When do you prefer shooting -- day or night?
Night for sure, I really struggle to shoot during daytime, I can’t get the composition right, i can’t get the mood I want.
What’s the craziest thing you encountered while shooting?
Probably not crazy but somehow I can still remember this moment quite clearly ever since, it was during my time in Australia, I went to The Grampians in Victoria (a national park) with some friends, we went to the highest mountain’s point of view to watch the sunset with a slab of beers, my friends were shooting photos but I wasn’t really feeling it, I went roaming around and stumble on these two girls sitting on a rock in silence, watching the sunset too, the vibe in the air was so strong I just stood there for what felt like an hour, I took a photo of them then left without saying anything. I bet I will still remember that feeling in 50 years.
What do you think is more important -- talent or skill?
Talent and practice, skill is not that important, as long as you feel things and try your best to express them through what you shoot then skill don’t matter. I honestly don’t have any skills in photo, I just happen to know the basics but that’s it.
How do you see photography evolving in the next few years?
Maybe film will keep growing, I really don’t know to be honest and I don’t feel really concerned, I’ll still shoot my F2!
If you could replace photography with one thing, what would it be?
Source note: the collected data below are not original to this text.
(** * Register-level models of two MAME devices

    - [M0110A]: the Apple M0110A keyboard (src/devices/bus/mackbd/pluskbd.cpp),
      its row drive / column read logic and its two-wire link to the host.
    - [Y8950]: the Y8950 sound chip front end (src/devices/sound/y8950.cpp),
      multiplexing an OPL FM engine and an ADPCM-B engine on one register
      port pair, one status byte and one mono stream.

    C++ fixed-width integers are carried as [Z]; every narrowing the source
    performs is written out with [u8], [u16] and [u32]. *)

From Stdlib Require Import ZArith List Bool Lia.
Import ListNotations.

Local Open Scope Z_scope.

(** ** Fixed-width helpers shared by both devices *)

Definition u8 (x : Z) : Z := Z.land x 0xff.
Definition u16 (x : Z) : Z := Z.land x 0xffff.
Definition u32 (x : Z) : Z := x mod 2 ^ 32.

(** [BIT(x, n)] of the emulator core: bit [n] of [x] as 0 or 1. *)
Definition BIT (x n : Z) : Z := Z.land (Z.shiftr x n) 1.

(** C++ conversion of an integer to [bool]. *)
Definition to_bool (x : Z) : bool := negb (x =? 0).

Definition is_byte (x : Z) : Prop := 0 <= x < 256.

(** ** The M0110A keyboard *)

Module M0110A.

(** Notifications pushed to the host side of the two-wire link. *)
Inductive line_event : Type :=
| write_clock (state : Z)
| write_data (state : Z).

(** Device members, the notifications emitted so far (oldest first) and
    the scheduler's queue of [update_host_data] callbacks waiting for the
    next synchronization point (oldest first). *)
Record m0110a_device : Type := mk_device {
  m_row_drive : Z;          (* u16, active low *)
  m_host_clock_out : Z;     (* u8, idle high *)
  m_host_data_out : Z;      (* u8, idle high *)
  m_host_data_in : Z;       (* u8, idle high *)
  host_link : list line_event;
  scheduler : list Z
}.

Definition set_row_drive (v : Z) (k : m0110a_device) : m0110a_device :=
  mk_device v (m_host_clock_out k) (m_host_data_out k) (m_host_data_in k)
            (host_link k) (scheduler k).

Definition set_host_clock_out (v : Z) (k : m0110a_device) : m0110a_device :=
  mk_device (m_row_drive k) v (m_host_data_out k) (m_host_data_in k)
            (host_link k) (scheduler k).

Definition set_host_data_out (v : Z) (k : m0110a_device) : m0110a_device :=
  mk_device (m_row_drive k) (m_host_clock_out k) v (m_host_data_in k)
            (host_link k) (scheduler k).

Definition set_host_data_in (v : Z) (k : m0110a_device) : m0110a_device :=
  mk_device (m_row_drive k) (m_host_clock_out k) (m_host_data_out k) v
            (host_link k) (scheduler k).

Definition notify (e : line_event) (k : m0110a_device) : m0110a_device :=
  mk_device (m_row_drive k) (m_host_clock_out k) (m_host_data_out k)
            (m_host_data_in k) (host_link k ++ [e]) (scheduler k).

Definition set_scheduler (q : list Z) (k : m0110a_device) : m0110a_device :=
  mk_device (m_row_drive k) (m_host_clock_out k) (m_host_data_out k)
            (m_host_data_in k) (host_link k) q.

(** [device_start]: members at power-on, nothing emitted, nothing queued. *)
Definition device_start : m0110a_device :=
  mk_device 0x03ff 1 1 0x01 [] [].

(** [host_data_r]: the host data line as the MPU port sees it. *)
Definition host_data_r (k : m0110a_device) : Z :=
  Z.lxor (m_host_data_in k) 0x01.

(** [p1_w]: port 1 drives rows 0-7. *)
Definition p1_w (data : Z) (k : m0110a_device) : m0110a_device :=
  set_row_drive (u16 (Z.lor (Z.land (m_row_drive k) 0x0300) (u16 data))) k.

(** [p2_w]: port 2 drives rows 8-9 and the two host lines; the clock line
    is compared and pushed first, the data line second. *)
Definition p2_w (data : Z) (k : m0110a_device) : m0110a_device :=
  let k :=
    set_row_drive
      (u16 (Z.lor (Z.land (m_row_drive k) 0x00ff)
                  (Z.shiftl (u16 (Z.land data 0x03)) 8))) k in
  let k :=
    if BIT data 6 =? m_host_clock_out k then k
    else notify (write_clock (BIT data 6))
                (set_host_clock_out (BIT data 6) k) in
  if BIT data 7 =? m_host_data_out k then k
  else notify (write_data (BIT data 7))
              (set_host_data_out (BIT data 7) k).

(** Number of row ports ([required_ioport_array<10>]). *)
Definition m_rows_size : nat := 10.

(** The [for] loop of [bus_r]: [todo] iterations are left, [i] is the loop
    index and [result] the [u8] accumulator.  [rows i] is what
    [m_rows[i]->read()] returns at this instant. *)
Fixpoint bus_r_loop (rows : nat -> Z) (row_drive : Z)
         (todo i : nat) (result : Z) : Z :=
  match todo with
  | O => result
  | S todo' =>
      bus_r_loop rows row_drive todo' (S i)
        (if BIT row_drive (Z.of_nat i) =? 0
         then u8 (Z.land result (rows i))
         else result)
  end.

(** [bus_r]: the value and the device after the call. *)
Definition bus_r (rows : nat -> Z) (k : m0110a_device) : Z * m0110a_device :=
  (bus_r_loop rows (m_row_drive k) m_rows_size 0 0xff, k).

(** [update_host_data]: the timer callback that applies a host edge. *)
Definition update_host_data (param : Z) (k : m0110a_device) : m0110a_device :=
  if Bool.eqb (to_bool param) (to_bool (m_host_data_in k)) then k
  else set_host_data_in (if to_bool param then 0x01 else 0x00) k.

(** Modelled from the spec: the scheduler's [synchronize] is not part of
    the sources at hand.  A request is queued for the current instant and
    the queue is served first in, first out at the next synchronization
    point. *)
Definition synchronize (param : Z) (k : m0110a_device) : m0110a_device :=
  set_scheduler (scheduler k ++ [param]) k.

(** [data_w]: a host edge is only handed to the scheduler. *)
Definition data_w (state : Z) (k : m0110a_device) : m0110a_device :=
  synchronize state k.

(** Modelled from the spec: the scheduler serving one queued callback. *)
Definition serve_one (k : m0110a_device) : m0110a_device :=
  match scheduler k with
  | [] => k
  | param :: rest => update_host_data param (set_scheduler rest k)
  end.

(** Modelled from the spec: the scheduler serving [n] queued callbacks. *)
Fixpoint serve (n : nat) (k : m0110a_device) : m0110a_device :=
  match n with
  | O => k
  | S n' => serve n' (serve_one k)
  end.

(** Modelled from the spec: a synchronization point serves everything
    queued. *)
Definition synchronization_point (k : m0110a_device) : m0110a_device :=
  serve (length (scheduler k)) k.

(** The column byte as the spec words it: the AND of the rows whose drive
    bit is clear, 0xFF when there is none. *)
Definition selected_rows (row_drive : Z) : list nat :=
  filter (fun i => negb (Z.testbit row_drive (Z.of_nat i)))
         (seq 0 m_rows_size).

Definition and_of_selected (rows : nat -> Z) (row_drive : Z) : Z :=
  fold_right Z.land 0xff (map rows (selected_rows row_drive)).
How does a perfect day look like for Louis Dazy?
Waking up early after a night out, around 8-9ish, get dressed with yesterday’s clothes, go out, get breakfast outside with a friend, chill in the park on a sunny afternoon, maybe go to the beach for a bit, jump in the car around 6pm with a few friends and some beers, drive out of the city, no plans, no directions, just drive, stops wherever feels/looks good, bonfire, friends, beers, wasted, sleep on the ground, repeat.
What would you be if you weren’t a photographer?
Musician, probably a singer but I have a really bad voice.
Coffee or whiskey?
Whiskey, no ice.
How do you think people should handle failure and success?
We should handle both the same way, they’re just part of our lives, embrace both, take the best out of it, success feels good only because you know what failure is like.
Any last words for our readers?
You guys! Keep shooting, do what you love, don’t try to be successful just be true to yourself and you’ll succeed. Okay, this is super cheesy… but still true.